Imagine a different campaign
Picture an ad where the main character loses a bet and still feels good, because he stayed in control.
Message: “Winning is knowing when to stop.”
This hypothetical example represents what’s missing: advertising that normalizes limits, not just betting.
The current reality
Sports betting: focus on ever-better odds
Online gaming: giant multipliers — “1000x your stake!”
Promotions: endless free bet offers
And what’s missing? Education.
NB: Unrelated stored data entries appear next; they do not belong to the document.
(** X12.  The combined map of the binary path is a probability map again.
    For a target size above 4, when each of the 21 resized predictions is a
    [w] by [h] array of numbers of [0,1], the weighted average is defined
    (the weights do not sum to zero), has [w * h] pixels, and each of them
    is a number of [0,1]. *)
Theorem binary_probability_in_unit (T : Z) (image : ndarray) (w h : nat) :
  (4 < T)%Z ->
  (forall e, In e (fst (tta_ensemble T image)) ->
     shape (resize e w h) = [w; h]
     /\ well_shaped (resize e w h)
     /\ forall x, In x (data (resize e w h)) -> in_unit x) ->
  exists est var,
    binary_probability T image w h = Some (est, var)
    /\ shape est = [w; h]
    /\ length (data est) = (w * h)%nat
    /\ forall x, In x (data est) -> in_unit x.
Proof.
  intros HT Hres. unfold binary_probability.
  destruct (tta_weights_positive T image HT) as (ws & HW & Hwl & Hwpos).
  assert (HE : exists e0 E, fst (tta_ensemble T image) = e0 :: E
                            /\ length (e0 :: E) = 21%nat).
  { rewrite tta_ensemble_spec. cbn [fst app]. eexists. eexists.
    split; [reflexivity|]. cbn [length].
    now rewrite length_app, !length_map, shift_schedule_length. }
  destruct HE as (e0 & E & HE & HEl). rewrite HE in *. rewrite HW.
  assert (Hws0 : 0 < Rsum ws).
  { apply Rsum_pos; [|exact Hwpos]. destruct ws; [discriminate | discriminate]. }
  assert (Hsh : forall e, In e (e0 :: E) -> shape (resize e w h) = [w; h])
    by (intros e He; apply (Hres e He)).
  assert (Hnp : forall e, In e (e0 :: E) -> length (data (resize e w h)) = (w * h)%nat).
  { intros e He. destruct (Hres e He) as (Hs1 & Hws & _).
    unfold well_shaped in Hws. rewrite Hws, Hs1. cbn [size_of fold_right]. lia. }
  rewrite (combine_data e0 E (map Fin ws) w h (Rsum ws) Hsh).
  2:{ rewrite length_map. lia. }
  2:{ apply np_sum_finite. }
  2:{ lra. }
  rewrite (Hnp e0 (or_introl eq_refl)).
  eexists. eexists. split; [reflexivity|]. cbn [shape data mk_ndarray].
  split; [reflexivity|]. split; [now rewrite length_map, length_seq|].
  intros x Hx. apply in_map_iff in Hx. destruct Hx as (p & <- & Hp).
  apply in_seq in Hp.
  set (R0 := map (fun e => resize e w h) (e0 :: E)).
  assert (Hfin : forall y, In y (pixel_vector R0 p) -> in_unit y).
  { intros y Hy. apply pixel_vector_In in Hy. destruct Hy as (e & He & ->).
    apply in_map_iff in He. destruct He as (e' & <- & He').
    destruct (Hres e' He') as (_ & _ & Hf). apply Hf. apply nth_In.
    rewrite (Hnp e' He'). lia. }
  destruct (all_finite_list (pixel_vector R0 p)) as [vs Hvs].
  { intros y Hy. destruct (Hfin y Hy) as (r & -> & _). now exists r. }
  assert (Hvu : forall v, In v vs -> 0 <= v <= 1).
  { intros v Hv. destruct (Hfin (Fin v)) as (r & Er & Hr).
    - rewrite Hvs. now apply in_map.
    - injection Er as ->. exact Hr. }
  assert (Hvl : length vs = length ws).
  { apply (f_equal (@length fl)) in Hvs. unfold pixel_vector, R0 in Hvs.
    rewrite !length_map in Hvs. lia. }
  rewrite Hvs, zip_fmul_finite, np_sum_finite. unfold fdiv.
  rewrite (Reqb_false (Rsum ws) 0) by lra.
  pose proof (weighted_sum_bounds vs ws 0 1 Hvl Hvu Hwpos) as Hb.
  eexists. split; [reflexivity|]. split.
  - apply Rmult_le_pos; [lra|]. left. apply Rinv_0_lt_compat. exact Hws0.
  - apply (Rmult_le_reg_r (Rsum ws)); [exact Hws0|].
    unfold Rdiv. rewrite Rmult_assoc, Rinv_l by lra. lra.
Qed.
(* ===================================================================== *)
(** ** Predicates the properties are stated with *)
(* ===================================================================== *)

Module Spec.

(** The characters of a string. *)
Definition chars (s : string) : list ascii := list_ascii_of_string s.

(** No white space in the string. *)
Definition noSpace (s : string) : Prop :=
  forall c, In c (chars s) -> JsString.isWhiteSpace c = false.

(** Some character of the string is in the class [p]. *)
Definition has (p : ascii -> bool) (s : string) : Prop :=
  exists c, In c (chars s) /\ p c = true.

(** No blank (U+0020) in the string. *)
Definition noBlank (s : string) : Prop :=
  forall c, In c (chars s) -> c <> " "%char.

(** The document a registration builds from the request and the plaintext
    of its password. *)
Definition newDoc {hasher : PasswordHasher} (salt : string) (newId : ObjectId)
    (now : Z) (body : Auth.Body) (plain : string) : User.t :=
  User.mk newId (User.setName (Auth.name body))
    (User.setEmail (Auth.email body))
    (Some (bcrypt_hash plain salt)) now now.

End Spec.

(* ===================================================================== *)
(** ** More sample data *)
(* ===================================================================== *)

Module Samples2.

Import JsDate.

(** A document with a frequency that is not a key of the table. *)
Definition fortnightly : Subscription.t :=
  Subscription.mk (Some "Netflix") (Some 15) (Some "USD") (Some "fortnightly")
     (Some "entertainment") (Some "card") (Some "active")
     (Some (civil 2024 1 15)) (Some (civil 2025 1 15))
     (Some "64f8a1b2c3d4e5f6a7b8c9d0") None.

(** New York in 2024: five hours behind UTC, four from 10 March 07:00 UTC
    to 3 November 06:00 UTC; a local time is read with the offset in force
    before a transition when the transition skips or repeats it. *)
Definition newYork : Zone := fun t isUTC =>
  if isUTC
  then if (1710054000000 <=? t) && (t <? 1730613600000)
       then -14400000 else -18000000
  else if (1710039600000 <=? t) && (t <? 1730599200000)
       then -14400000 else -18000000.

(** A monthly subscription that starts on 2024-02-15 00:00 UTC, which is
    19:00 on 14 February in New York. *)
Definition winterStart : Subscription.t :=
  Subscription.mk (Some "Netflix") (Some 15) (Some "USD") (Some "monthly")
     (Some "entertainment") (Some "card") (Some "active")
     (Some (at_ms 1707955200000)) (Some (civil 2025 1 15))
     (Some "64f8a1b2c3d4e5f6a7b8c9d0") None.

(** A token service without secret: signing and verifying throw. *)
Definition noSecret : TokenService := {|
  jwt_sign := fun _ => inl (ThrownError "secretOrPrivateKey must have a value");
  jwt_verify := fun _ => inl (ThrownError "secret or public key must be provided")
|}.

(** Request bodies: the email of scenario A in another letter case and with
    surrounding blanks, a second user, and a login with a wrong password. *)
Definition sameEmail : Auth.Body :=
  Auth.mkBody (Some "Someone Else") (Some "  TEST@Example.com ")
    (Some "password123").

Definition bob : Auth.Body :=
  Auth.mkBody (Some "Bob Stone") (Some "bob@example.com")
    (Some "password123").

Definition wrongPassword : Auth.Body :=
  Auth.mkBody None (Some "test@example.com") (Some "Password1!").

(** Requests to [GET /:id]: for [alice], for an identifier that is no
    ObjectId, and one whose header has more than the scheme and the token. *)
Definition forAlice : Users.Request :=
  Users.mkRequest (Some ("Bearer jwt." ++ Samples.aliceId))
    (Some Samples.aliceId) None.

Definition forNobody : Users.Request :=
  Users.mkRequest (Some ("Bearer jwt." ++ Samples.aliceId)) (Some "42") None.

Definition padded : Users.Request :=
  Users.mkRequest (Some "BearerXYZ abc.def trailing words") None None.

End Samples2.

(* ===================================================================== *)
(** * Properties *)
(* ===================================================================== *)

(** ** Dates *)

Module JsDateFacts.

Import JsDate.

(** [YearFromTime] is the year whose first day is the last one not after
    [t]. *)
Lemma YearFromTime_spec (t : Z) :
  DayFromYear (YearFromTime t) <= Day t < DayFromYear (YearFromTime t + 1).
Proof.
  unfold YearFromTime. set (d := Day t). clearbody d. cbv zeta.
  assert (Hq : 146097 * (400 * d / 146097) <= 400 * d
               < 146097 * (400 * d / 146097) + 146097).
  { pose proof (Z.div_mod (400 * d) 146097 ltac:(lia)).
    pose proof (Z.mod_pos_bound (400 * d) 146097 ltac:(lia)). lia. }
  set (q := 400 * d / 146097) in *. clearbody q.
  destruct (Z.ltb_spec d (DayFromYear (1970 + q))) as [Hlt | Hge].
  - replace (1970 + q - 1 + 1) with (1970 + q) by lia.
    split; [| exact Hlt].
    unfold DayFromYear in *. Z.div_mod_to_equations. lia.
  - destruct (Z.leb_spec (DayFromYear (1970 + q + 1)) d) as [Hle | Hgt].
    + split; [exact Hle |].
      unfold DayFromYear in *. Z.div_mod_to_equations. lia.
    + split; assumption.
Qed.

Lemma DayFromYear_succ (y : Z) :
  DayFromYear (y + 1) = DayFromYear y + DaysInYear y.
Proof.
  unfold DayFromYear, DaysInYear.
  destruct (Z.eqb_spec (y mod 4) 0); cbn [negb];
    [ destruct (Z.eqb_spec (y mod 100) 0); cbn [negb];
      [ destruct (Z.eqb_spec (y mod 400) 0); cbn [negb] | ] | ];
    Z.div_mod_to_equations; lia.
Qed.

(** The day within the year is a day of that year. *)
Lemma DayWithinYear_range (t : Z) :
  0 <= DayWithinYear t < DaysInYear (YearFromTime t).
Proof.
  unfold DayWithinYear.
  pose proof (YearFromTime_spec t) as H.
  rewrite DayFromYear_succ in H. lia.
Qed.

Lemma MonthFromTime_range (t : Z) : 0 <= MonthFromTime t < 12.
Proof.
  unfold MonthFromTime. cbv zeta.
  repeat match goal with
         | |- context [if ?b then _ else _] => destruct b
         end; lia.
Qed.

(** The day of the month lies within the month. *)
Lemma DateFromTime_range (t : Z) : 1 <= DateFromTime t <= 31.
Proof.
  pose proof (DayWithinYear_range t) as Hd.
  unfold DateFromTime, MonthFromTime, InLeapYear in *. cbv zeta.
  destruct (Z.eqb_spec (DaysInYear (YearFromTime t)) 366) as [E | E].
  - rewrite E in Hd.
    repeat match goal with
           | |- context [if ?a <? ?b then _ else _] =>
               destruct (Z.ltb_spec a b)
           end; cbn [monthStart]; lia.
  - assert (DaysInYear (YearFromTime t) = 365) as E'.
    { revert E. unfold DaysInYear.
      repeat match goal with
             | |- context [if ?b then _ else _] => destruct b
             end; lia. }
    rewrite E' in Hd.
    repeat match goal with
           | |- context [if ?a <? ?b then _ else _] =>
               destruct (Z.ltb_spec a b)
           end; cbn [monthStart]; lia.
Qed.

(** Rebuilding the day from the year, the month and a day of the month
    counted from the current one moves the day number by the difference. *)
Lemma MakeDay_shift (t n : Z) :
  MakeDay (YearFromTime t) (MonthFromTime t) (DateFromTime t + n) = Day t + n.
Proof.
  pose proof (MonthFromTime_range t) as Hm.
  unfold MakeDay. cbv zeta.
  rewrite (Z.div_small (MonthFromTime t) 12) by lia.
  rewrite (Z.mod_small (MonthFromTime t) 12) by lia.
  rewrite Z.add_0_r.
  unfold DateFromTime, InLeapYear, DayWithinYear. lia.
Qed.

Lemma Day_TimeWithinDay (t : Z) : Day t * msPerDay + TimeWithinDay t = t.
Proof.
  unfold Day, TimeWithinDay.
  pose proof (Z.div_mod t msPerDay ltac:(unfold msPerDay; lia)). lia.
Qed.

(** [d.setDate(d.getDate() + n)] moves a valid date by [n] days on the
    local clock: the local time value grows by [n] days and is read back as
    UTC with the offset in force there. *)
Lemma setDate_getDate_plus (tz : Zone) (t n : Z) :
  setDate tz (at_ms t) (Subscription.plus (getDate tz (at_ms t)) (Some n))
  = mkDate (TimeClip (UTC tz (LocalTime tz t + n * msPerDay))).
Proof.
  unfold setDate, getDate, Subscription.plus. cbn [valueOf at_ms]. cbv zeta.
  rewrite MakeDay_shift. unfold MakeDate.
  pose proof (Day_TimeWithinDay (LocalTime tz t)) as H.
  do 3 f_equal. lia.
Qed.

(** Where the offset is the same at both ends, that is [n] times 24 hours
    later. *)
Lemma UTC_LocalTime_plus (tz : Zone) (t d : Z) :
  tz (LocalTime tz t + d) false = tz t true ->
  UTC tz (LocalTime tz t + d) = t + d.
Proof.
  intros H. unfold UTC. rewrite H. unfold LocalTime. lia.
Qed.

Lemma TimeClip_in_range (t : Z) :
  - maxTime <= t <= maxTime -> TimeClip t = Some t.
Proof.
  intros H. unfold TimeClip.
  destruct (Z.leb_spec (Z.abs t) maxTime); [reflexivity | lia].
Qed.

End JsDateFacts.

(** ** The model on concrete values *)

Module ModelChecks.

Import JsDate JsString Samples.

#[local] Existing Instance Samples.hasher.

Example civil_epoch : civil 1970 1 1 = at_ms 0.
Proof. reflexivity. Qed.

Example civil_2024_01_15 : civil 2024 1 15 = at_ms 1705276800000.
Proof. vm_compute; reflexivity. Qed.

Example fields_2024_02_29 :
  let d := civil 2024 2 29 in
  (getFullYear utc d, getMonth utc d, getDate utc d) = (Some 2024, Some 1, Some 29).
Proof. vm_compute; reflexivity. Qed.

Example fields_1969_12_31 :
  let d := civil 1969 12 31 in
  (getFullYear utc d, getMonth utc d, getDate utc d) = (Some 1969, Some 11, Some 31).
Proof. vm_compute; reflexivity. Qed.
Almost nonexistent.
True education is not compliance.
Real educational campaigns should address:
Family budget first – “Betting should never compromise essentials.”
Warning signs – “Lying about losses or betting in anger are red flags.”
Life priorities – “Family, work, and study always come first.”
The cost is already visible
Proposals in Congress to restrict advertising
Growing pressure from the media and consumer protection agencies
The industry’s choice
Keep prioritizing acquisition and watch advertising get banned —
or take the lead in education and responsibility.
What if we rethought the balance between acquisition and education in our communication strategies?
esponsible gaming is not the absence of problems. It’s the presence of care.
And if we don’t take that responsibility by conviction, the law will do it for us — far more restrictively.
Marco Elias
Compliance specialist for media and marketing. Coordinator of the Thematic Committee on Advertising, Sponsorship and Responsible Marketing (CT-Marketing) at ABC BET – Brazilian Association for Compliance, Good Practices, Ethics and Transparency in Sports Betting.